Will Text to Speech Replace Voice Artists for Contact Centre Solutions?
The adoption of virtual assistants (Google Home, Amazon Alexa, Siri, Cortana) has been staggering over the last two years. Alongside the AI used to understand the questions asked of them, has been a vast improvement in the Text to Speech (TTS) used to deliver the answers. TTS has moved from being ‘intelligible but robotic’ to sounding human… but is that good enough, or is there a higher level of humanness that the major manufacturers are aspiring to?
Premier CX has been a leading provider of voice artist recordings for contact centres for 25 years, and we’ve long been monitoring TTS. Our feelings towards it have moved from laughter at obvious mispronunciations; to keeping a keen eye on it; to partnering with one of the world’s leading university faculties that focuses on TTS; to bringing TTS development in-house and embedding it as part of some of our solutions. It’s good… very good now!
Does TTS signal the end of the contact centre voice artist?

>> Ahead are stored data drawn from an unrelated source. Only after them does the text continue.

(** The result of an expression that may throw. *)
Inductive Try (A : Type) : Type :=
| Done (a : A)
| Throws (thrown : Value).

Arguments Done {A} a.
Arguments Throws {A} thrown.

(** [String(v)] *)
Definition String_ (v : Value) : Try string :=
  match v with
  | VUndefined => Done "undefined"
  | VNull => Done "null"
  | VBool true => Done "true"
  | VBool false => Done "false"
  | VString s => Done s
  | VError e =>
      Done (if String.eqb (message e) "" then name e
            else if String.eqb (name e) "" then message e
            else name e ++ ": " ++ message e)
  | VOther text => Done text
  | VOpaque thrown => Throws thrown
  end%string.

(** [new Error(msg)]: the name comes from [Error.prototype]. *)
Definition new_Error (msg : string) : Error :=
  {| name := "Error"; message := msg |}.

(** [error instanceof Error ? error : new Error(String(error))] (line 89) *)
Definition normalize (error : Value) : Try Error :=
  match error with
  | VError e => Done e
  | _ =>
      match String_ error with
      | Done text => Done (new_Error text)
      | Throws thrown => Throws thrown
      end
  end.

(** The outcome of [await fn(...args)]. *)
Inductive Outcome : Type :=
| Returned (result : Value)
| Raised (error : Value).

(** How the promise of the wrapper settles. *)
Inductive Completion : Type :=
| Resolved (result : Value)
| Rejected (reason : Value).

(** The value thrown by [throw lastError]: [undefined] as long as
    [lastError] has not been assigned. *)
Definition thrown_lastError (lastError : option Error) : Value :=
  match lastError with
  | Some e => VError e
  | None => VUndefined
  end.

(** ** Options *)

Record RetryOptions : Type := mkOptions {
  errors : option (list string);
  intervals : option float;
  backoff : option float;
  maxAttempts : option Z;
  maxInterval : option float;
  jitter : option bool
}.

(** [a ?? b] *)
Definition nullish {A : Type} (a : option A) (b : A) : A :=
  match a with Some x => x | None => b end.

Notation "a ?? b" := (nullish a b) (at level 45, left associativity).

(** ** The state threaded through the wrapper *)

Inductive Event : Type :=
| Invoke (attempt : Z)
| Wait (ms : float).

Record State : Type := mkState {
  calls : nat;
  draws : nat;
  log : list Event
}.

Definition M (A : Type) : Type := State -> A * State.

Definition ret {A : Type} (a : A) : M A := fun s => (a, s).

Definition bind {A B : Type} (c : M A) (k : A -> M B) : M B :=
  fun s => let (a, s') := c s in k a s'.

Notation "x <- c ;; k" := (bind c (fun x => k))
  (at level 61, c at next level, right associativity).
Notation "c ;;; k" := (bind c (fun _ => k))
  (at level 61, right associativity).

(** The operation, once its arguments are given: the outcome of its
    invocation number [n], counted from 0. *)
Definition Operation : Type := list Value -> nat -> Outcome.

(** [await fn(...args)] inside the [try] block, at loop index [attempt]. *)
Definition call (fn : Operation) (args : list Value) (attempt : Z) : M Outcome :=
  fun s => (fn args (calls s),
            {| calls := S (calls s); draws := draws s;
               log := log s ++ [Invoke attempt] |}).

(** [Math.random()] *)
Definition Math_random (random : nat -> float) : M float :=
  fun s => (random (draws s),
            {| calls := calls s; draws := S (draws s); log := log s |}).

(** [await delay(ms)] (lines 18-20) *)
Definition delay (ms : float) : M unit :=
  fun s => (tt, {| calls := calls s; draws := draws s;
                   log := log s ++ [Wait ms] |}).

(** ** The helpers *)

(** [a] is the negative zero. *)
Definition is_neg_zero (a : float) : bool :=
  match classify a with
  | NZero => true
  | _ => false
  end.

(** [Math.min(a, b)]: NaN when either argument is NaN, and the negative
    zero below the positive one. *)
Definition Math_min (a b : float) : float :=
  if is_nan a || is_nan b then nan
  else if (a <? b)%float then a
  else if (b <? a)%float then b
  else if is_neg_zero a then a else b.

(** [allowedErrors.includes(x)] *)
Definition includes (allowedErrors : list string) (x : string) : bool :=
  existsb (String.eqb x) allowedErrors.

(** [shouldRetryError] (lines 26-31) *)
Definition shouldRetryError (error : Error) (allowedErrors : option (list string))
  : bool :=
  match allowedErrors with
  | None => true
  | Some allowed =>
      if Nat.eqb (List.length allowed) 0 then true
      else includes allowed (name error)
  end.

(** [calculateDelay] (lines 38-60); [pow] is [Math.pow]. *)
Definition calculateDelay (pow : float -> Z -> float) (random : nat -> float)
    (baseInterval backoff : float) (attempt : Z)
    (maxInterval : option float) (jitter : bool) : M float :=
  let delayMs := (baseInterval * pow backoff attempt)%float in
  delayMs <-
    (if jitter then
       r <- Math_random random ;;
       let jitterFactor := (0.8 + r * 0.4)%float in
       ret (delayMs * jitterFactor)%float
     else ret delayMs) ;;
  let delayMs :=
    match maxInterval with
    | Some maxInterval => Math_min delayMs maxInterval
    | None => delayMs
    end in
  ret delayMs.

(** ** The wrapper *)

Section Loop.

Variable pow : float -> Z -> float.
Variable random : nat -> float.
Variable fn : Operation.

(* the constants of lines 72-77, captured by the returned closure *)
Variable errors : option (list string).
Variables intervals backoff : float.
Variable maxAttempts : Z.
Variable maxInterval : option float.
Variable jitter : bool.

Variable args : list Value.

(** The [for] loop of lines 83-111 followed by the [throw] of line 114,
    entered at loop index [attempt].  [fuel] bounds the number of times
    the loop condition is evaluated; [None] means the fuel ran out.  When
    [String(error)] throws at line 89, inside the [catch] block, the
    function rejects with what it threw. *)
Fixpoint attempts (fuel : nat) (attempt : Z) (lastError : option Error)
  : M (option Completion) :=
  match fuel with
  | O => ret None
  | S fuel =>
      if attempt <? maxAttempts then
        outcome <- call fn args attempt ;;
        match outcome with
        | Returned result => ret (Some (Resolved result))
        | Raised error =>
            match normalize error with
            | Throws thrown => ret (Some (Rejected thrown))
            | Done lastError =>
                if negb (shouldRetryError lastError errors) then
                  ret (Some (Rejected (VError lastError)))
                else if attempt =? maxAttempts - 1 then
                  ret (Some (Rejected (VError lastError)))
                else
                  currentInterval <-
                    calculateDelay pow random intervals backoff attempt
                                   maxInterval jitter ;;
                  delay currentInterval ;;;
                  attempts fuel (attempt + 1) (Some lastError)
            end
        end
      else ret (Some (Rejected (thrown_lastError lastError)))
  end.

End Loop.

(** The default export (lines 67-116): the defaults of lines 72-77, then the
    function of lines 79-115, run on [args]. *)
Definition retry (pow : float -> Z -> float) (random : nat -> float)
    (fn : Operation) (options : RetryOptions)
    (args : list Value) (fuel : nat) : M (option Completion) :=
  let errors := errors options in
  let intervals := intervals options ?? 1000%float in
  let backoff := backoff options ?? 2%float in
  let maxAttempts := maxAttempts options ?? 3 in
  let maxInterval := maxInterval options in
  let jitter := jitter options ?? false in
  attempts pow random fn errors intervals backoff maxAttempts maxInterval
           jitter args fuel 0 None.

(** ** Reading the log *)

(** The loop indices at which the operation was invoked, in order. *)
Fixpoint invocations (l : list Event) : list Z :=
  match l with
  | [] => []
  | Invoke attempt :: l => attempt :: invocations l
  | Wait _ :: l => invocations l
  end.

(** The durations waited, in order. *)
Fixpoint waits (l : list Event) : list float :=
  match l with
  | [] => []
  | Invoke _ :: l => waits l
  | Wait ms :: l => ms :: waits l
  end.

(** [m] failed attempts from loop index [i] on, each followed by its wait. *)
Fixpoint rounds (wait : nat -> float) (i m : nat) : list Event :=
  match m with
  | O => []
  | S m => Invoke (Z.of_nat i) :: Wait (wait i) :: rounds wait (S i) m
  end.

(** The events of a run that invokes the operation [n] times: attempt [i]
    and attempt [i + 1] are separated by the wait [wait i], and nothing
    follows the last attempt. *)
Definition timeline (wait : nat -> float) (n : nat) : list Event :=
  rounds wait 0 (n - 1) ++ [Invoke (Z.of_nat (n - 1))].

No way! TTS now sounds very human, but most callers can still discern that it is not. That puts TTS a little below the level of 7.8 billion people in the world who all sound totally human… not surprisingly as they are! The voices of successful professional voice artists and radio presenters stand out massively from non-voice artists. They have an imperceptible quality to their voices that draws the listener’s attention no matter how dull the topic they are talking about.
We are approached by 10-20 people each week saying they are voice artists wanting to work with us… but they are not. They are just people with a microphone who think that because they can speak they can be a voice artist… but they just don’t have the ‘Je ne sais quoi’.
We worked with our university partner to identify the essence of what makes a successful voice artist stand out… and failed. They speak 10-30% faster than the rest of us without losing the clarity of what they say, but there is something else. It became apparent that the ‘something else’ varied between each voice artist in the same way that handsome men might often be tall and dark, but they still look very different in all manner of ways!
Many of our customers get overly hung up on choosing a voice artist, without understanding that the way the voice is ‘produced’ is far more important. As professionals, voice artists are accustomed to being produced. Meryl Streep was equally convincing as Margaret Thatcher in the Iron Lady, Karen Blixen in Out of Africa and Donna in Mama Mia.
Prompts and messages for phone systems are usually quite short, and it is impossible for a TTS engine to deduce from the text alone where the emphasis needs to be – as the examples below illustrate. Nuances of emphasis and tone can completely change a listener’s impression, which is why we often involve our customers in recording sessions.
Thank you for calling. Thank you for calling. Thank you for calling.
SSML (Speech Synthesis Mark-up Language) and some TTS tuning tools offer the ability to change the output to a certain extent, but they are quite crude and broadly restricted to pitch, tone and volume. Some engines support a change in style from the ‘information delivery’ tone you get from virtual assistants or satellite navigation systems to newscaster, chat or empathetic style. To date, we’ve not found a promotional style from any of the main TTS providers that satisfies the style most often needed for in-queue messaging or IVR prompts.
These examples illustrate the points above for EAW Fixings, a fictitious company;
Raw text to speech using one of the best British text to speech characters.
□ Human sounding, but some mispronunciations and a rather flat read.
Edited text to speech using speech synthesis mark-up language (SSML) and studio editing.
□ Mispronunciations corrected and more emotion / expression added.
On-brand real voice, studio produced.
□ Choice of voice aligned with company audio brand guidelines.
Does TTS have a Place in Contact Centre Solutions?
Yes …ish, … which is why we are investing in it. The major advantage of TTS is that it is instantaneous – so ideal for prototyping call flows, but we still think an on-brand recording by a real human voice gives a significantly better caller experience, and should replace the TTS as soon as it is available. Note that with Premier CX’s Emergency recording SLA of 2 hours, it should be rare that TTS prompts are ever heard by callers.
We are often asked, “Which TTS engine is better, Amazon Polly, Google, IBM or Microsoft?”. The answer is that it is different for different languages and dialects. The quality of the TTS is dependent on the TTS engine and the input recordings used to create the TTS character. The best male Irish TTS character may be produced by a different manufacturer from the best female Irish character. Ultimately there is no global ‘best’ even for a particular gender/language, as it depends what persona you are looking for.